• _WORK TO BE COMPLETED_:
Of the lines below, write out exactly those from the line with "eapply wp_run; [done|]. rewrite" through the line with "eapply (fsys_move s); [exact Hf| |", both included, and skip the rest.

▬▬▬

Lemma readi_loop_fs I lk j x sz N fuel : I !! j = Some x -> i_dev x = 1 -> readable V (inode_din x) sz ->
  forall s tot off acc (Q : list Z -> kstate -> Prop), fsys s I lk -> 0 <= off -> 0 <= tot <= N -> off + (N - tot) <= sz -> N - tot <= Z.of_nat fuel ->
  (forall t, fsys t I lk -> Q (acc ++ fbytes V (inode_din x) off (N - tot)) t) ->
  run (readi_loop (D := crash_driver) fuel j no_store tot off N acc) s Q.
Proof.
  intros Hj Hd Hrd. induction fuel as [|fuel IH]; intros s tot off acc Q Hf H0 Ht Hsz Hfu HQ; cbn [readi_loop].
  - assert (tot = N) as -> by lia. rewrite Z.ltb_irrefl. eapply wp_run; [done|]. specialize (HQ s Hf). rewrite Z.sub_diag in HQ.
    by rewrite app_nil_r in HQ.
  - destruct (Z.ltb_spec tot N) as [Hlt|Hge].
    2: { assert (tot = N) as -> by lia. eapply wp_run; [done|]. specialize (HQ s Hf). rewrite Z.sub_diag in HQ. by rewrite app_nil_r in HQ. }
    assert (0 < BSIZE) as HB by done. pose proof (Z.mod_pos_bound off BSIZE HB) as Hm. set (m := Z.min (N - tot) (BSIZE - off mod BSIZE)).
    assert (0 <= off / BSIZE /\ off / BSIZE * BSIZE < sz) as [Hk0 Hk] by (unfold BSIZE in *; dlia).
    destruct (rd_blocks _ _ _ Hrd _ Hk0 Hk) as (_ & Hb & Hlb & _).
    eapply wp_step; [by eapply inode_fs|]. apply wp_bind. eapply bmap_fs; try done. intros t1 Hf1 _. rewrite Hd.
    apply wp_bind. eapply bread_fs; [exact Hf1|lia|]. intros b t2 Hbz. eapply wp_step; [by eapply get_data_fs|]. fold m.
    rewrite fbytes_chunk by (done || lia). eapply wp_step; [done|].
    apply wp_bind. eapply brelse_fs; [exact Hf1|exact Hbz|]. intros t3 Hf3 _. apply IH; try (done || lia).
    intros t Hft. rewrite <- app_assoc, fbytes_app by lia. replace (m + (N - (tot + m))) with (N - tot) by lia. by apply HQ.
Qed.

(** The bytes from [off] on, as many as asked for and there are. *)
Lemma readi_fs s I lk j x sz off N (Q : Z * list Z -> kstate -> Prop) :
  fsys s I lk -> I !! j = Some x -> i_dev x = 1 -> i_type x <> T_DEV -> readable V (inode_din x) sz ->
  0 <= off <= i_size x -> 0 <= N < 2 ^ 31 -> off + N < 2 ^ 32 -> off + Z.min N (i_size x - off) <= sz ->
  (forall t, fsys t I lk -> Q (Z.min N (i_size x - off), slice off (Z.min N (i_size x - off)) (fcontents V (inode_din x))) t) ->
  run (readi (D := crash_driver) j no_store off N) s Q.
Proof.
  intros Hf Hj Hd Hty Hrd Ho HN Hov Hsz HQ. unfold readi. eapply wp_step; [by eapply inode_fs|].
  destruct (Z.eqb_spec (i_type x) T_DEV); [done|]. rewrite u32_small by lia.
  destruct (Z.ltb_spec (i_size x) off); [lia|]. destruct (Z.ltb_spec (off + N) off); [lia|]. cbn [orb].
  set (N' := if i_size x <? off + N then i_size x - off else N).
  assert (N' = Z.min N (i_size x - off)) as E by (unfold N'; destruct (Z.ltb_spec (i_size x) (off + N)); lia). clearbody N'. rewrite <- E in *.
  apply wp_bind. eapply (readi_loop_fs I lk j x sz N'); try (done || lia). intros t Hft. rewrite Z.sub_0_r, app_nil_l.
  eapply wp_run; [done|]. rewrite s32_small by lia. rewrite fbytes_contents by (done || simpl; lia). by apply HQ.
Qed.
(** ** Locks and slots of inodes *)
Lemma cache_data_slocks pid bs sl sl' held V' Dk' :
  cache_data pid bs sl held V' Dk' -> (forall b, sl' (Sl_buf b) = sl (Sl_buf b)) -> cache_data pid bs sl' held V' Dk'.
Proof.
  intros [H1 H2 H3 H4] E. split; try done. intros b x Hb Hx. destruct (H2 b x Hb Hx) as [B1 B2 B3 B4 B5]. split; rewrite ?E; done.
Qed.
(** An operation on the inodes that leaves the buffers, the disk and the locks that
    were free. *)
Lemma fsys_move s t I I' lk lk' : fsys s I lk -> thread t i n ip p -> (forall l, l <> Lk_ptable -> unlocked l s -> unlocked l t) ->
  k_bufs t = k_bufs s -> hw_disk (k_hw t) = hw_disk (k_hw s) -> k_disksize t = k_disksize s -> k_sb t = k_sb s -> k_inodes t = I' ->
  (forall b, k_slocks t (Sl_buf b) = k_slocks s (Sl_buf b)) ->
  (forall j, j ∈ lk' -> sl_locked (k_slocks t (Sl_inode j)) = 1 /\ sl_pid (k_slocks t (Sl_inode j)) = p_pid p) ->
  (forall j, j ∉ lk' -> sl_locked (k_slocks t (Sl_inode j)) = 0) -> fsys t I' lk'.
Proof.
  intros [[C1 C2 C3 C4 C5 C6] H2 H3 H4 H5 H6 H7 H8] HT Hl Eb Ed Ez Es Ei Hsl Hm Hf. split; try done.
  - split; try congruence; [by apply Hl|intros b; by apply Hl|rewrite Eb; by eapply cache_data_slocks].
  - destruct H2 as [H2|H2]; [by left|right]. intros c Hc. unfold refs. rewrite Eb. by apply H2.
  - congruence.
  - by apply Hl.
  - intros j. by apply Hl.
Qed.
Lemma fsys_data s t I I' lk : fsys s I lk -> on_cpu t i n (Some ip) -> same_locks Lk_icache s t -> unlocked Lk_icache t ->
  same_data (set_k_inodes I' s) t -> fsys t I' lk.
Proof.
  intros Hf Hc Hl Hu Hd. pose proof (ca_thread _ _ _ _ _ _ _ _ (fy_cache _ _ _ Hf)) as HT.
  assert (k_slocks t = k_slocks s) as Es by (apply (Hd _ k_slocks); eauto with frame).
  eapply (fsys_move s); [exact Hf| | |apply (Hd _ k_bufs)|apply (Hd _ (fun s => hw_disk (k_hw s)))|apply (Hd _ k_disksize)|
    apply (Hd _ k_sb)|apply (Hd _ k_inodes)|by rewrite Es|rewrite Es; apply Hf|rewrite Es; apply Hf]; eauto with frame.
  - apply (thread_ext s); [done|done|apply (Hd _ k_procs); eauto with frame|by apply Hl].
  - intros l _ Hs. destruct (decide (l = Lk_icache)) as [->|]; [done|]. unfold unlocked. by rewrite Hl.
Qed.

Lemma acquiresleep_fs s I lk j : fsys s I lk -> j ∉ lk -> exists t, acquiresleep (Sl_inode j) s = Ret tt t /\ fsys t I (j :: lk).
Proof.
  intros Hf Hj. pose proof Hf as [[HT _ _ _ _ _] _ _ Hi _ Hin Hm Hfr].
  destruct (acquiresleep_run s i n ip p (Sl_inode j) HT (Hin j) (Hfr j Hj)) as (t & Hr & HTt & Hu & Hl & f & Hsl & Hd).
  assert (k_slocks t = f) as Es by (apply (Hd _ k_slocks); eauto with frame). exists t. split; [done|].
  eapply (fsys_move s); [exact Hf|done| |apply (Hd _ k_bufs)|apply (Hd _ (fun s => hw_disk (k_hw s)))|apply (Hd _ k_disksize)|
    apply (Hd _ k_sb)| |..]; eauto with frame; rewrite ?Es.
  - intros l _ Hs. destruct (decide (l = Lk_sleep (Sl_inode j))) as [->|]; [done|]. unfold unlocked. by rewrite Hl.
  - rewrite (Hd _ k_inodes) by eauto with frame. done.
  - intros b. by rewrite Hsl.
  - intros c Hc. rewrite Hsl. destruct (decide (Sl_inode c = Sl_inode j)) as [E|Hne]; [done|]. apply Hm. set_solver.
  - intros c Hc. rewrite Hsl. destruct (decide (Sl_inode c = Sl_inode j)) as [E|Hne]; [set_solver|]. apply Hfr. set_solver.
Qed.
Lemma releasesleep_fs s I lk lk' j : fsys s I lk -> (forall c, c ∈ lk' <-> c ∈ lk /\ c <> j) ->
  exists t, releasesleep (Sl_inode j) s = Ret tt t /\ fsys t I lk'.
Proof.
  intros Hf Hlk. pose proof Hf as [[HT _ _ _ _ _] _ _ Hi _ Hin Hm Hfr].
  destruct (releasesleep_run s i n ip p (Sl_inode j) HT (Hin j) Hst) as (t & Hr & HTt & Hu & Hl & f & Hsl & Hd).
  assert (k_slocks t = f) as Es by (apply (Hd _ k_slocks); eauto with frame). exists t. split; [done|].
  eapply (fsys_move s); [exact Hf|done| |apply (Hd _ k_bufs)|apply (Hd _ (fun s => hw_disk (k_hw s)))|apply (Hd _ k_disksize)|
    apply (Hd _ k_sb)| |..]; eauto with frame; rewrite ?Es.
  - intros l Hp Hs. destruct (decide (l = Lk_sleep (Sl_inode j))) as [->|]; [done|]. unfold unlocked. by rewrite Hl.
  - rewrite (Hd _ k_inodes) by eauto with frame. done.
  - intros b. by rewrite Hsl.
  - intros c [Hc Hne]%Hlk. rewrite Hsl. destruct (decide (Sl_inode c = Sl_inode j)) as [E|_]; [congruence|]. by apply Hm.
  - intros c Hc. rewrite Hsl. destruct (decide (Sl_inode c = Sl_inode j)) as [E|Hne]; [done|]. apply Hfr. intros H. apply Hc, Hlk. split; congruence.
Qed.

Lemma fsys_inodes s I I' lk : fsys s I lk -> fsys (set_k_inodes I' s) I' lk.
Proof.
  intros Hf. pose proof (ca_thread _ _ _ _ _ _ _ _ (fy_cache _ _ _ Hf)) as HT. apply (fsys_data s _ I); try done.
  - apply (on_cpu_ext s); try done. apply HT.
  - apply Hf.
Qed.
Lemma rest_inodes v s t : rest s t -> rest (set_k_inodes v s) (set_k_inodes v t).
Proof.
  intros HR. split; [|apply HR..]. intros B f [[L1 L2 L3] H1 H2 H3 H4].
  apply (HR _ (fun s => f (set_k_inodes v s))). split; [split|..]; intros w u;
    [apply (L1 w (set_k_inodes v u))|apply (L2 w (set_k_inodes v u))|apply (L3 w (set_k_inodes v u))|apply (H1 w (set_k_inodes v u))|
     apply (H2 w (set_k_inodes v u))|apply (H3 w (set_k_inodes v u))|apply (H4 w (set_k_inodes v u))].
Qed.
Lemma busy_inodes v s t b k : busy s t b k -> busy (set_k_inodes v s) (set_k_inodes v t) b k.
Proof.
  intros [[C1 C2 C3 C4 C5 C6] H2 H3 H4 H5]. split; try done; [|by apply rest_inodes].
  split; try done. apply (thread_ext t); try done. apply (on_cpu_ext t); try done. apply C1.
Qed.

(** The slot with the contents of the inode on the disk. *)
Definition fill_slot (x : inode) : inode :=
  let dip := inode_at V (i_inum x) in
  set_i_addrs (di_addrs dip) (set_i_size (di_size dip) (set_i_nlink (di_nlink dip)
    (set_i_minor (di_minor dip) (set_i_major (di_major dip) (set_i_type (di_type dip) x))))).
Definition loaded (x : inode) : inode := if i_valid x =? 0 then set_i_valid 1 (fill_slot x) else x.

▬▬▬

• _YOUR SOLUTION_:
  eapply wp_run; [done|]. rewrite s32_small by lia. rewrite fbytes_contents by (done || simpl; lia). by apply HQ.
Qed.
(** ** Locks and slots of inodes *)
Lemma cache_data_slocks pid bs sl sl' held V' Dk' :
  cache_data pid bs sl held V' Dk' -> (forall b, sl' (Sl_buf b) = sl (Sl_buf b)) -> cache_data pid bs sl' held V' Dk'.
Proof.
  intros [H1 H2 H3 H4] E. split; try done. intros b x Hb Hx. destruct (H2 b x Hb Hx) as [B1 B2 B3 B4 B5]. split; rewrite ?E; done.
Qed.
(** An operation on the inodes that leaves the buffers, the disk and the locks that
    were free. *)
Lemma fsys_move s t I I' lk lk' : fsys s I lk -> thread t i n ip p -> (forall l, l <> Lk_ptable -> unlocked l s -> unlocked l t) ->
  k_bufs t = k_bufs s -> hw_disk (k_hw t) = hw_disk (k_hw s) -> k_disksize t = k_disksize s -> k_sb t = k_sb s -> k_inodes t = I' ->
  (forall b, k_slocks t (Sl_buf b) = k_slocks s (Sl_buf b)) ->
  (forall j, j ∈ lk' -> sl_locked (k_slocks t (Sl_inode j)) = 1 /\ sl_pid (k_slocks t (Sl_inode j)) = p_pid p) ->
  (forall j, j ∉ lk' -> sl_locked (k_slocks t (Sl_inode j)) = 0) -> fsys t I' lk'.
Proof.
  intros [[C1 C2 C3 C4 C5 C6] H2 H3 H4 H5 H6 H7 H8] HT Hl Eb Ed Ez Es Ei Hsl Hm Hf. split; try done.
  - split; try congruence; [by apply Hl|intros b; by apply Hl|rewrite Eb; by eapply cache_data_slocks].
  - destruct H2 as [H2|H2]; [by left|right]. intros c Hc. unfold refs. rewrite Eb. by apply H2.
  - congruence.
  - by apply Hl.
  - intros j. by apply Hl.
Qed.
Lemma fsys_data s t I I' lk : fsys s I lk -> on_cpu t i n (Some ip) -> same_locks Lk_icache s t -> unlocked Lk_icache t ->
  same_data (set_k_inodes I' s) t -> fsys t I' lk.
Proof.
  intros Hf Hc Hl Hu Hd. pose proof (ca_thread _ _ _ _ _ _ _ _ (fy_cache _ _ _ Hf)) as HT.
  assert (k_slocks t = k_slocks s) as Es by (apply (Hd _ k_slocks); eauto with frame).
  eapply (fsys_move s); [exact Hf| | |apply (Hd _ k_bufs)|apply (Hd _ (fun s => hw_disk (k_hw s)))|apply (Hd _ k_disksize)|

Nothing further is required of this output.